The need of openness arises where there is closure, for example, in the form of intellectual property. The expressions of computer programs are protected by copyright law as literary works. Functional aspects of software that meet the criteria for patentability may also be protected by patents. Keeping control over software in source or binary form therefore depends on intellectual property rights, specifically copyright and patents. Any open source licence relies on the private law mechanisms of licenses and contracts to allow rightsholders to authorise certain acts (eg, reproduction, distribution, use etc.) that are otherwise prohibited by the default IP rules.
Not choosing a licence does not mean the software is open source
If a rightsholder, e.g., a developer, chooses not to pick a licence upon releasing their software, this means that the software is not released as open source software. For example, the GitHub policy on licensing a repository clarifies that without a license, the default copyright laws apply, meaning that you retain all rights to your source code and no one may reproduce, distribute, or create derivative works from your work. Similarly, allowing computer programs to enter the public domain is not an alternative to the challenges of applying copyright law to open source. This is so because the category of public domain depends on surrendering of legal rights, some of which may be inalienable in some jurisdictions (e.g., moral rights).
Legally, open source software is defined by the categories of ownership and licensing. This means that any rightsholder who wants to enable use of source code, such as modification or (re)distribution, must rely on licences or contracts.
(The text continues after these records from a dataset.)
Lemma calm_AddToQueue h r m s Q :
  SYSTEM_USER <= sbSystemRole (subjectFromHeader h) -> sbUserID (subjectFromHeader h) <> "" ->
  (forall n, hasPermission n r (sbUserID (subjectFromHeader h)) PERM_ADD_QUEUE = Ok true) ->
  r <> "" -> m <> "" -> repr (dQueue (sdb s)) Q -> length (Q !!! r) < 2 ^ 31 ->
  match dItems (sdb s) !! m with
  | Some _ => exists item s', AddToQueue h r m s = (Ok item, s')
  | None => (AddToQueue h r m s).1 = Err (EVb (NotFound "media" m))
  end.
Proof.
  intros Hr Hu Hp Hr0 Hm0 HQ Hlen. pose proof (calm_addTx r m (sdb s) (S (S (S (sn s)))) Q HQ Hlen) as Htx.
  apply Z.ltb_ge in Hr. destruct (dItems (sdb s) !! m);
    unfold AddToQueue, sbind at 1; rewrite calm_ctxDone, Hr, !bool_decide_false by done; cbn [orb];
    rewrite calm_permission by done; unfold sbind, smapErr, step_n; simpl; rewrite calm_withTx.
  - destruct Htx as (item & s' & -> & ->). by eexists _, _.
  - by destruct Htx as (s' & ->).
Qed.

Lemma calm_RemoveFromQueue h r p s Q :
  SYSTEM_USER <= sbSystemRole (subjectFromHeader h) -> sbUserID (subjectFromHeader h) <> "" ->
  (forall n, hasPermission n r (sbUserID (subjectFromHeader h)) PERM_REMOVE_QUEUE = Ok true) ->
  (forall k l, StronglySorted Z.le (scanOrder k l)) ->
  repr (dQueue (sdb s)) Q -> in_s 32 p ->
  if decide (0 <= p < length (Q !!! r))
  then exists s', RemoveFromQueue h r p s = (Ok true, s')
  else exists id, (RemoveFromQueue h r p s).1 = Err (EVb (NotFound "queue" id)).
Proof.
  intros Hr Hu Hp Hsort HQ Hi. pose proof (calm_removeTx r p (sdb s) (S (S (S (sn s)))) Q Hsort HQ Hi) as Htx.
  apply Z.ltb_ge in Hr. destruct (decide _);
    unfold RemoveFromQueue, sbind at 1; rewrite calm_ctxDone, Hr;
    rewrite calm_permission by done; unfold sbind, smapErr, step_n; simpl; rewrite calm_withTx.
  - destruct Htx as (s' & -> & ->). by eexists.
  - destruct Htx as (id & s' & ->). by eexists.
Qed.
End calm.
Software can be dual licensed under both proprietary (i.e., non-open source) and open source license. However, if a developer wants their software to be considered open source, then it must be released under an open source software licence that meets the OSD. While software can be released under both an open source and a proprietary license, licenses are either open source or not.
Finally, unlike the other two types of subject matter, open source software has been the subject of several court cases interpreting various aspects of open source licensing and the nature of open source licenses. The most relevant of these cases are summarized in the appendix to this deliverable.